Well, Shannon’s recent post about body image as it relates to ourselves and our offspring (current or future) inspired me. Oh, and if you really want some bravery and aren’t too uppity about bodily functions, she wrote about pooping in front of your spouse, too. F’ing hysterical.
But back on track, Peach… along the lines of loving yourself as you are, I’ve gotten a lot of inquiries lately about how I’ve been handling the adjustment to showing my face on this here blog.
I must say, it’s been wonderful. Freeing. Not only do I no longer have to chop my head off of every pic I post here or on Instagram or Twitter, but y’all for some reason think I’m not horrific-looking. Yay for moi.
No, seriously. I cannot thank my readers enough for the support you’ve shown me. It goes a long long way with me that you loved me for my words when I was anonymous, but you love me even more now that you can put a face to the stories. I’m happy I had the courage to do the big reveal and have no regrets. Here are some more of me lately, just for good measure, and because Shannon gave me the ladyballs to post em. This is me. Dorkiness and sweatiness and all.
Last night I was watching the Super Soul Sunday that featured Brene Brown appeared. She and Oprah were speaking of identifying the most terrifying emotion out there… JOY. Why joy? Joy is happy. But with utter, incredible, mind-blowing joy comes fear. Fear that this indescribable joy is short-lived or undeserved, and will end as suddenly as it appeared. It’s waiting for the other shoe to drop, because there’s no way in hell anyone deserves to be this happy.
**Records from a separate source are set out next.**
(* ===== verification/AgentRuns.v ===== *)
(** What the logic of AgentSafety.v says of the runs of a task, in any
    environment: each theorem is about the whole history of [executeTask]. *)

From S2P Require Import Prelude Text Calendar Timestamp Value Storage Velero Agent AgentReports.
From S2P Require Import AgentTasks AgentRestore AgentBackup AgentCleanup AgentSafety.

(** All that a task asked of its environment, the latest first. *)
Definition history_of (env : environment) (c : client) (fuel : nat)
    (order : document -> list (string * value)) (platform : string) (task : dispatch) : history :=
  (run env (executeTask c fuel order platform task) []).1.

(** The calls after which nothing of a task is left to do. *)
Definition releases (x : call) : bool := match x with ReleasePlan _ _ => true | _ => false end.

Section runs.
Context (env : environment) (c : client) (fuel : nat).
Context (order : document -> list (string * value)) (platform : string) (task : dispatch).

Abbreviation H := (history_of env c fuel order platform task).

Lemma run_lawful :
  kept (lawful c task) H /\
  match (run env (executeTask c fuel order platform task) []).2 with
  | Some u => over H u
  | None => True
  end.
Proof.
  apply (wp_run any_answer (lawful c task) True).
  - apply any_answers.
  - done.
  - apply law_executeTask. intros x r Hx. by apply elem_of_nil in Hx.
Qed.

Lemma lookup_lawful i x r : H !! i = Some (x, r) -> lawful c task (drop (S i) H) x.
Proof.
  intros Hi. destruct run_lawful as [Hk _]. eapply (kept_call _ (take i H)).
  by rewrite take_drop_middle.
Qed.

Lemma lookup_ongoing i x r :
  H !! i = Some (x, r) -> releases x = false -> ongoing (drop (S i) H).
Proof.
  intros Hi Hx. pose proof (lookup_lawful _ _ _ Hi) as Hl. by destruct x; try destruct Hl.
Qed.

Lemma drill_namespace_Some namespace :
  drill_namespace c task = Some namespace ->
  d_Type task = "drill" /\ namespace = TrimSpace (restoreTargetNamespace task) /\
  namespace <> "" /\ namespace <> cl_Namespace c /\
  exists command, command_of task "restore" = Some command /\
    namespace <> TrimSpace (text_of command "sourceNamespace").
Proof.
  unfold drill_namespace, restoreTargetNamespace. intros Hd.
  destruct (_ && _ && _ && _) eqn:E; [|done]. simplify_eq. go_bool.
  destruct (command_of task "restore") as [command|] eqn:Ec.
  - naive_solver.
  - destruct E as [[[_ E] _] _]. by destruct E.
Qed.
Remember my post when I thanked the Universe in shouty capitals for all the good things hitting me lately? Yep – after I wrote that, so many of you commented how happy you were for me and I was flying on the high. Well, like Brene said to Oprah, you have to grab onto those moments of joy and be grateful in the moment. Do not take them for granted, not even a little bit. And I did appreciate them. For a little while. But I crash-landed pretty soon after that.
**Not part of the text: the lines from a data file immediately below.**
Lemma admitTask_inr id now input s s' task :
  admitTask id now input s = (s', inr task) ->
  working s' = working s /\ admitted (working s) id now input task.
Proof.
  unfold admitTask. intros H.
  apply bind_inr in H as (tenantID & s1 & H1 & H).
  apply reads_inr in H1; [|apply reads_resolveTaskTenant].
  destruct (_ && (_ <>s tenantID)); [by tx_inv|].
  apply bind_inr in H as (u & s2 & H2 & H). apply reads_inr in H2; [|apply reads_validateReferences].
  apply bind_inr in H as (u' & s3 & H3 & H).
  assert (Hbusy : working s3 = working s2 /\
    (task_kind input = "backup" -> ti_ProtectionPlanID input <> "" ->
     ti_SuppressLatestPointer input = false ->
     backup_running (ti_ProtectionPlanID input) (working s2) = false)).
  { destruct ((task_kind input =s "backup") && _ && _) eqn:E.
    - apply bind_inr in H3 as (busy & s4 & H4 & H3). apply select_inr in H4 as (_ & Hw & ->).
      destruct (backup_running _ _) eqn:Hb; tx_inv. done.
    - tx_inv. split; [done|]. intros Hk Hp Hs. rewrite Hk, Hs in E.
      rewrite (proj2 (nonempty_true _) Hp) in E. done. }
  destruct Hbusy as [Hw3 Hbusy].
  apply bind_inr in H as (u'' & s4 & H4 & H).
  assert (Hw4 : working s4 = working s3).
  { destruct (_ =s "backup-cancel"); [|by tx_inv].
    apply bind_inr in H4 as (b & s5 & H5 & H4). apply select_inr in H5 as (_ & Hw & _).
    destruct b; tx_inv. done. }
  apply bind_inr in H as (payload & s5 & H5 & H).
  apply lockRecoveryPoint_inr in H5 as [Hw5 H5]. fold (recovered_point input) in H5. tx_inv.
  assert (Heq : working s4 = working s) by congruence.
  split; [congruence|]. exists tenantID, payload. rewrite Heq in H5.
  split; [done|]. split; [|exact H5].
  intros Hk Hp Hs. replace (working s) with (working s2) by congruence. auto.
Qed.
This cannot possibly last.
Something bad will happen soon.
What if everything falls apart, when I’ve worked so hard to get here?
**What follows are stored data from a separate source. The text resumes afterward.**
(** What a finished publication of [input] made of the state [d]. *)
Record stored (id tenantID : string) (now : time) (input : RestorePointInput) (d d' : db) := {
  st_upsert : exists d1 n,
    upsert_point id (new_point_row tenantID now input) d = Some (d1, n) /\
    restore_points d' = restore_points d1;
  st_reservations : exists raw, marshal_input input = Some raw /\
    reservations d' = publish_reservations (rpi_BackupTaskID input) raw d;
  st_task : exists pid p, restore_points d' !! pid = Some p /\
    named (rpi_SourceClusterID input) (rpi_VeleroBackupName input) p = true /\
    forall t, tasks d !! rpi_BackupTaskID input = Some t ->
      tasks d' = <[rpi_BackupTaskID input := publish_row now (Some pid) t]> (tasks d)
}.

Lemma storePoint_inr id eventID tenantID now input s s' :
  rpi_BackupTaskID input <> "" ->
  storePoint true id eventID tenantID now input s = (s', inr tt) ->
  stored id tenantID now input (working s) (working s').
Proof.
  intros Htask H. unfold storePoint in H. rewrite (proj2 (nonempty_true _) Htask) in H.
  apply bind_inr in H as (n & s1 & H1 & H). apply exec_inr in H1 as [_ H1].
  apply bind_inr in H as (u & s2 & H2 & H).
  apply bind_inr in H2 as (raw & s3 & H3 & H2). unfold or_fail in H3.
  destruct (marshal_input input) as [raw'|] eqn:Hm; [|by tx_inv].
  apply ret_inr in H3 as [-> ->]. apply bind_inr in H2 as (n2 & s4 & H4 & H2).
  apply exec_inr in H4 as [_ H4]. apply ret_inr in H2 as [-> ->].
  apply bind_inr in H as (n3 & s5 & H5 & H). apply exec_inr in H5 as [_ H5].
  apply bind_inr in H as (n4 & s6 & H6 & H). apply exec_inr in H6 as [_ H6].
  apply ret_inr in H as [-> _].
  unfold insert_event in H6. destruct (_ || _); [done|]. injection H6 as H6 _. rewrite <- H6.
  unfold update_reservations in H4. injection H4 as H4 _.
  pose proof H1 as Hup. apply upsert_point_inv in Hup as (k & r' & Hd1 & Hnamed & _).
  assert (Hk : restore_points (working s4) !! k = Some r').
  { rewrite <- H4, Hd1. apply lookup_insert_eq. }
  destruct (point_named (rpi_SourceClusterID input) (rpi_VeleroBackupName input) (working s4))
    as [pid|] eqn:Hpid.
  2: { exfalso. pose proof (proj1 (point_named_None _ _ _) Hpid k r' Hk) as Hno.
       simpl in Hnamed. congruence. }
  pose proof Hpid as (p & Hp & Hpn)%point_named_Some.
  assert (Htasks4 : tasks (working s4) = tasks (working s)) by (by rewrite <- H4, Hd1).
  assert (Hrest : restore_points (working s5) = restore_points (working s4) /\
    reservations (working s5) = reservations (working s4)).
  { by apply update_task_inv in H5 as [(_ & -> & _)|(t & _ & -> & _)]. }
  destruct Hrest as [Hpts Hres]. split; simpl.
  - exists (working s1), n. split; [done|]. by rewrite Hpts, <- H4.
  - exists raw'. split; [done|]. rewrite Hres, <- H4, Hd1. done.
  - exists pid, p. rewrite Hpts. split; [done|]. split; [done|]. intros t Ht.
    rewrite <- Htasks4 in Ht. rewrite (update_task_row _ _ _ _ _ _ Ht H5). simpl.
    by rewrite Htasks4.
Qed.

(** *** Publishing *)

(** Same task, cluster, plan, backup and status. *)
Definition same_subject (a b : RestorePointInput) : Prop :=
  rpi_BackupTaskID a = rpi_BackupTaskID b /\ rpi_SourceClusterID a = rpi_SourceClusterID b /\
  rpi_ProtectionPlanID a = rpi_ProtectionPlanID b /\
  rpi_VeleroBackupName a = rpi_VeleroBackupName b /\ rpi_Status a = rpi_Status b.

(** The snapshot a task holds is about that task. *)
Definition own_snapshot (t : task_row) (input : RestorePointInput) : Prop :=
  forall v snapshot, accepted_snapshot t = Some v -> unmarshal_input v = Some snapshot ->
    rpi_VeleroBackupName snapshot = rpi_VeleroBackupName input ->
    same_subject snapshot (normalize_input input).

Lemma fillSizeMetrics_subject input s s' input' :
  fillSizeMetrics input s = (s', inr input') -> same_subject input' input.
Proof.
  unfold fillSizeMetrics. destruct (_ && _); [|intros [_ ->]%ret_inr; by split_and!].
  intros (found & s1 & H1 & H)%bind_inr. clear H1.
  destruct found as [[]|[| | | | | | | |metrics]]; try discriminate H;
    try (apply ret_inr in H as [_ ->]; by split_and!).
  destruct (bool_decide (metrics = ∅)); apply ret_inr in H as [_ ->]; by split_and!.
Qed.

Lemma backup_task_inv input tenantID d t :
  backup_task input tenantID d = Some t ->
  rpi_BackupTaskID input <> "" /\ tasks d !! rpi_BackupTaskID input = Some t /\
  t_protection_plan_id t = Some (rpi_ProtectionPlanID input) /\
  t_cluster_id t = Some (rpi_SourceClusterID input).
Proof.
  unfold backup_task, nullif. destruct (nonempty _) eqn:E; [|done]. simpl.
  destruct (tasks d !! _) as [t0|]; [|done]. simpl.
  destruct (_ && _) eqn:Em; [|done]. intros [= ->]. apply nonempty_true in E.
  rewrite !andb_true_iff in Em. destruct Em as [[_ Ec] Em]. by apply sql_eq_Some in Em, Ec.
Qed.

(** A publication that was not a replay: the task as acceptance left it, the
    input that was stored, and the state it was stored from. *)
Lemma publication_steps LL id eventID now input s s' published t :
  tasks (working s) !! rpi_BackupTaskID input = Some t -> own_snapshot t input ->
  publishPoint LL true id eventID now input s = (s', inr published) ->
  (exists pointID, published = Replayed pointID /\ working s' = working s /\
     t_status t = "succeeded" /\ text (t_restore_point_id t) <> "") \/
  exists tenantID t1 input2 s2 s3,
    rpi_BackupTaskID input <> "" /\
    same_subject input2 (normalize_input input) /\
    (accepted_snapshot t = None ->
       CompleteBackupMetrics (rpi_SizeMetricsV2 (normalize_input input)) = true) /\
    tasks (working s2) = <[rpi_BackupTaskID input := t1]> (tasks (working s)) /\
    t_completed_at t1 = t_completed_at t /\ t_status t1 <> "failed" /\
    restore_points (working s2) = restore_points (working s) /\
    reservations (working s2) = reservations (working s) /\
    (t_status t1 = "finalizing" \/ t_status t1 = t_status t) /\
    (if match published with Pending => true | _ => false end
     then awaitReplacement LL input2 now s2 = (s', inr true)
     else awaitReplacement LL input2 now s2 = (s3, inr false) /\
          stored id tenantID now input2 (working s3) (working s')).
Proof.
  intros Ht Hown H. apply publishPoint_steps in H as (tenantID & s0 & s1 & accepted & _ & Hw0 & Hacc & H).
  apply acceptBackupResult_inr in Hacc as (t' & Hok & Hacc).
  pose proof (acc_task _ _ _ _ Hok) as Htask. apply backup_task_inv in Htask as (Hid & Htask & _).
  rewrite Hw0 in Htask. change (rpi_BackupTaskID (normalize_input input)) with
    (rpi_BackupTaskID input) in *. assert (t' = t) as -> by congruence.
  destruct accepted as [pid|input1].
  { left. destruct H as [-> ->]. destruct (accepted_snapshot t); [|done].
    destruct Hacc as (Hw & Hst & -> & Hp & _). eexists. split_and!; try done. congruence. }
  right. destruct H as (input2 & s2 & s3 & pending & Hfill & Hw2 & Hwait & H).
  assert (Hsub : same_subject input1 (normalize_input input)).
  { destruct (accepted_snapshot t) as [v|] eqn:Ev.
    - destruct Hacc as (_ & Hun & [Hname _] & _). by eapply Hown.
    - by destruct Hacc as [-> _]. }
  pose proof (fillSizeMetrics_subject _ _ _ _ Hfill) as Hsub2.
  assert (Hsubject : same_subject input2 (normalize_input input)).
  { unfold same_subject in *. intuition congruence. }
  assert (Hnf : t_status t <> "failed").
  { pose proof (acc_status _ _ _ _ Hok) as Hrej. intros Hf. by rewrite Hf in Hrej. }
  assert (Hrest : exists t1, tasks (working s2) = <[rpi_BackupTaskID input := t1]> (tasks (working s)) /\
    t_completed_at t1 = t_completed_at t /\ t_status t1 <> "failed" /\
    restore_points (working s2) = restore_points (working s) /\
    reservations (working s2) = reservations (working s) /\
    (t_status t1 = "finalizing" \/ t_status t1 = t_status t)).
  { rewrite Hw2. destruct (accepted_snapshot t) as [v|].
    - destruct Hacc as [-> _]. rewrite Hw0. exists t. rewrite insert_id by done. split_and!; auto.
    - destruct Hacc as (_ & _ & snapshot & n & _ & Hu). rewrite Hw0 in Hu.
      rewrite (update_task_row _ _ _ _ _ _ Ht Hu). simpl. exists (accept_row (normalize_input input) snapshot t).
      split_and!; try done; unfold accept_row; simpl; destruct (t_completed_at t); simpl; auto. }
  destruct Hrest as (t1 & ? & ? & ? & ? & ? & ?).
  exists tenantID, t1, input2, s2, s3. split_and!; try done.
  - intros Hnone. rewrite Hnone in Hacc. by destruct Hacc as (_ & ? & _).
  - destruct pending; destruct H as [H ->]; [by subst|]. split; [done|].
    eapply storePoint_inr; [|exact H]. destruct Hsubject as [-> _]. done.
Qed.

Definition not_published (t : task_row) : Prop :=
  t_status t <> "succeeded" \/ text (t_restore_point_id t) = "".

Lemma published_reservation_inactive taskID raw d v :
  publish_reservations taskID raw d !! taskID = Some v ->
  active_reservation v = false.
Proof.
  unfold publish_reservations. rewrite lookup_update_where.
  destruct (reservations d !! taskID) as [v0|]; [|done]. simpl. rewrite seqb_refl.
  destruct (active_reservation v0) eqn:E; intros [= <-]; done.
Qed.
Brene calls it “foreboding joy”. It’s when we try to self-destruct our own happiness because we think we don’t deserve it.
And it’s bullshit. We have to live our lives and BE NEKKID. We need to put ourselves out there, exactly as we are, into the unknown, living through the unexpected and dealing with the messes as they come. We should be posting pictures on our blogs of our faces and bodies despite our ridiculous insecurities of our physical makeups, because what matters more is who we are and what we have to say. We should be saying and doing exactly what makes us happy. And we should be finding the love and the laughter in our people that truly see us, each and every day.
Yes, I was pretty down in my last post. But I’m not the type to wallow for long. Instead, I’m focusing on the whos and the whats that are most important, instead of what judgments may or may not be passed down. To be happy. Right now.
Brene says to show up and be seen.
I say to show up and be seen, and while you’re at it… be nekkid. It’s more fun.